## TASK GOAL
Each line of the entries, from the first to the line containing "destruct HB as [[HE", is to be transcribed exactly as it stands; include no other lines.
———
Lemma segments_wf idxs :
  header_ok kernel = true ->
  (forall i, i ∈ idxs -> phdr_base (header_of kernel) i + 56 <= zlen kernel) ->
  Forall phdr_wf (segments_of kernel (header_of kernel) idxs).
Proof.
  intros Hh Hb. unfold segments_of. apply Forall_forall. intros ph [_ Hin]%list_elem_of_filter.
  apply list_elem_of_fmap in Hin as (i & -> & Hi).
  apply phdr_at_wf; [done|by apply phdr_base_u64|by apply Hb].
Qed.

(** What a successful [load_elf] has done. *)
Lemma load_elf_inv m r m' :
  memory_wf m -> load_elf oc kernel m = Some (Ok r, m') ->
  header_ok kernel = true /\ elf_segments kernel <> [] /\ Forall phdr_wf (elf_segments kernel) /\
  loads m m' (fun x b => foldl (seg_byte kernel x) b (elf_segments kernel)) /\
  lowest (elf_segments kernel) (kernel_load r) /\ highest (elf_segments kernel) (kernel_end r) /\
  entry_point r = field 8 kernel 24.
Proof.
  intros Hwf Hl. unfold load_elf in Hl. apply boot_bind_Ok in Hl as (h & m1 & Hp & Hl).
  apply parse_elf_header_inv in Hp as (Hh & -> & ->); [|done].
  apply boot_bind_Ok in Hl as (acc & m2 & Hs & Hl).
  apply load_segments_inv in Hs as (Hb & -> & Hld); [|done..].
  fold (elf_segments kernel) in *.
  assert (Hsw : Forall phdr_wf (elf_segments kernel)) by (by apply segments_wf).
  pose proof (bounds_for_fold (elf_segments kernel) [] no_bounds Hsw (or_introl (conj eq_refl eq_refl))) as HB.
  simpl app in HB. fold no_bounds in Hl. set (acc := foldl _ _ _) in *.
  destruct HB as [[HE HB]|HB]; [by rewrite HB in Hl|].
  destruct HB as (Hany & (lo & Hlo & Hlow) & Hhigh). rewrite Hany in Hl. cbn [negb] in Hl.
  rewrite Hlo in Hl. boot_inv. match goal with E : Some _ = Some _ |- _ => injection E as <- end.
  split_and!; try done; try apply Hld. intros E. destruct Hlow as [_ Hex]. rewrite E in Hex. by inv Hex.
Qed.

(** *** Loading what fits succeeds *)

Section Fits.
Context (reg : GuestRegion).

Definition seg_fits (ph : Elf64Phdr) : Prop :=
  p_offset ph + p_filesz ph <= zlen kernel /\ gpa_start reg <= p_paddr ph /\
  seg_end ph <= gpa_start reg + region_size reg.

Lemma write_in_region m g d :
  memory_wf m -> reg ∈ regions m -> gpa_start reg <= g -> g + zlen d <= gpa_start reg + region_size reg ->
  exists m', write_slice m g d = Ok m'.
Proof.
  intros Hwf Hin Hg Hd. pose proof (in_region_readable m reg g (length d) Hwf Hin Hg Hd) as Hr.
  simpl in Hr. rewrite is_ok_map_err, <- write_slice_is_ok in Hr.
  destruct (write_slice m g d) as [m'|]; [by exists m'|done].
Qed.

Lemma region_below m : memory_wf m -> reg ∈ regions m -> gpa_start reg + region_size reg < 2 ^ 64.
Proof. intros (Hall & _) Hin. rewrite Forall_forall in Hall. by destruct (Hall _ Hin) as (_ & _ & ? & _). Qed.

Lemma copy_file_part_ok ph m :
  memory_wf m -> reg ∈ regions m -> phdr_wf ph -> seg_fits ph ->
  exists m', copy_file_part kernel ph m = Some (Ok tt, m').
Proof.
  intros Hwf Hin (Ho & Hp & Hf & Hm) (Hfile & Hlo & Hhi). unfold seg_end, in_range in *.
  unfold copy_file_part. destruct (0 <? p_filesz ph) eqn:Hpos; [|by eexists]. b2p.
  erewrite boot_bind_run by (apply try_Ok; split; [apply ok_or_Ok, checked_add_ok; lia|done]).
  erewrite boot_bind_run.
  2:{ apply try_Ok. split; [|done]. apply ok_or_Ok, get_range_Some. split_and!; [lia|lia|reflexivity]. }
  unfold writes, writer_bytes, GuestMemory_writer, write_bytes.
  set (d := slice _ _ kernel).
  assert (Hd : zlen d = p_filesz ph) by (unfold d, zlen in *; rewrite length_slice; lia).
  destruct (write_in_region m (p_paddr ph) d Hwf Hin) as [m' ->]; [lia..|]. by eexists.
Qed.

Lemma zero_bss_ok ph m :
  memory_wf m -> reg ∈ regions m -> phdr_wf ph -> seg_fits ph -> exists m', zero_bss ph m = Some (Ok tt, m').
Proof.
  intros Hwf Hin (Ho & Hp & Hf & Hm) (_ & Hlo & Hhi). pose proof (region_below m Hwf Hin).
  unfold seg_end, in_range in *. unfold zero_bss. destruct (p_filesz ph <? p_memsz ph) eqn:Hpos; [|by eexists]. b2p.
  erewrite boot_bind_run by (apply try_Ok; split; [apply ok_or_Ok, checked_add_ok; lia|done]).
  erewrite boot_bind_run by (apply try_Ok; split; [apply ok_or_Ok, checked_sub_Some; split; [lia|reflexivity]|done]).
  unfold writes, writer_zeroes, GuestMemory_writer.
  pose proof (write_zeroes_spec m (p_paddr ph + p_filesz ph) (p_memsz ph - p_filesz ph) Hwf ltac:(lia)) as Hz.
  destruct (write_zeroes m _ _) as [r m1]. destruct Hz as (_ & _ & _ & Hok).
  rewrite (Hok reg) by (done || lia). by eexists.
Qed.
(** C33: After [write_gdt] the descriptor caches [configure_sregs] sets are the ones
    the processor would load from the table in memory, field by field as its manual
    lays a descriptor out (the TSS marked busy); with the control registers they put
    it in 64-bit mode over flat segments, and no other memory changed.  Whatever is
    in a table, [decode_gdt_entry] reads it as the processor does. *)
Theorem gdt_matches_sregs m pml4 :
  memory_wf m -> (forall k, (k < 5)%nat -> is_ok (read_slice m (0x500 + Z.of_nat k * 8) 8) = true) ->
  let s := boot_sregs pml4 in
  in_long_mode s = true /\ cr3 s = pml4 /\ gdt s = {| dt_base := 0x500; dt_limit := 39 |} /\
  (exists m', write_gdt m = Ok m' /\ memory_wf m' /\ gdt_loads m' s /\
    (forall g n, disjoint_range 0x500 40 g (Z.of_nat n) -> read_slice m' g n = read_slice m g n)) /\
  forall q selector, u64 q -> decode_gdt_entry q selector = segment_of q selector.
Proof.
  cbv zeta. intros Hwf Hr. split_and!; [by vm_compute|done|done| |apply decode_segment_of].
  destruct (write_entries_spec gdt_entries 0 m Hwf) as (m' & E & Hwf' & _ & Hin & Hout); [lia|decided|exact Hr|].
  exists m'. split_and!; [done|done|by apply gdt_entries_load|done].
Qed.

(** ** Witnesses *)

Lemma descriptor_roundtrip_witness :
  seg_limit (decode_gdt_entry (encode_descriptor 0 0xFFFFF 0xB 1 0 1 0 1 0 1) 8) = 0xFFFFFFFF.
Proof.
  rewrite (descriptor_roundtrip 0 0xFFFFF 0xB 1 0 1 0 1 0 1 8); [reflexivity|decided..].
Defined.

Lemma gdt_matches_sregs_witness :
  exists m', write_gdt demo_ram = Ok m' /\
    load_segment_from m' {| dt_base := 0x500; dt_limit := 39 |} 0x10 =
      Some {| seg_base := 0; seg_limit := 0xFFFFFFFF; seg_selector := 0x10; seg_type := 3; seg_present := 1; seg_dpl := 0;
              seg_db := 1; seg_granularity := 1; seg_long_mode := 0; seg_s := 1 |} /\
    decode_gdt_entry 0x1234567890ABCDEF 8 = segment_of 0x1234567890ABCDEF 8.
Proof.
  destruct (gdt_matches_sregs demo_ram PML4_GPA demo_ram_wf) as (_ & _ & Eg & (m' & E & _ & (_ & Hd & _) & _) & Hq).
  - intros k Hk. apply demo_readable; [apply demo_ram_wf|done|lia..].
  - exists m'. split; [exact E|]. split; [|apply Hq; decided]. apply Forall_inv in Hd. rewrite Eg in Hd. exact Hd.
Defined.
———
## THE COMPLETED TASK
Lemma segments_wf idxs :
  header_ok kernel = true ->
  (forall i, i ∈ idxs -> phdr_base (header_of kernel) i + 56 <= zlen kernel) ->
  Forall phdr_wf (segments_of kernel (header_of kernel) idxs).
Proof.
  intros Hh Hb. unfold segments_of. apply Forall_forall. intros ph [_ Hin]%list_elem_of_filter.
  apply list_elem_of_fmap in Hin as (i & -> & Hi).
  apply phdr_at_wf; [done|by apply phdr_base_u64|by apply Hb].
Qed.

(** What a successful [load_elf] has done. *)
Lemma load_elf_inv m r m' :
  memory_wf m -> load_elf oc kernel m = Some (Ok r, m') ->
  header_ok kernel = true /\ elf_segments kernel <> [] /\ Forall phdr_wf (elf_segments kernel) /\
  loads m m' (fun x b => foldl (seg_byte kernel x) b (elf_segments kernel)) /\
  lowest (elf_segments kernel) (kernel_load r) /\ highest (elf_segments kernel) (kernel_end r) /\
  entry_point r = field 8 kernel 24.
Proof.
  intros Hwf Hl. unfold load_elf in Hl. apply boot_bind_Ok in Hl as (h & m1 & Hp & Hl).
  apply parse_elf_header_inv in Hp as (Hh & -> & ->); [|done].
  apply boot_bind_Ok in Hl as (acc & m2 & Hs & Hl).
  apply load_segments_inv in Hs as (Hb & -> & Hld); [|done..].
  fold (elf_segments kernel) in *.
  assert (Hsw : Forall phdr_wf (elf_segments kernel)) by (by apply segments_wf).
  pose proof (bounds_for_fold (elf_segments kernel) [] no_bounds Hsw (or_introl (conj eq_refl eq_refl))) as HB.
  simpl app in HB. fold no_bounds in Hl. set (acc := foldl _ _ _) in *.
  destruct HB as [[HE HB]|HB]; [by rewrite HB in Hl|].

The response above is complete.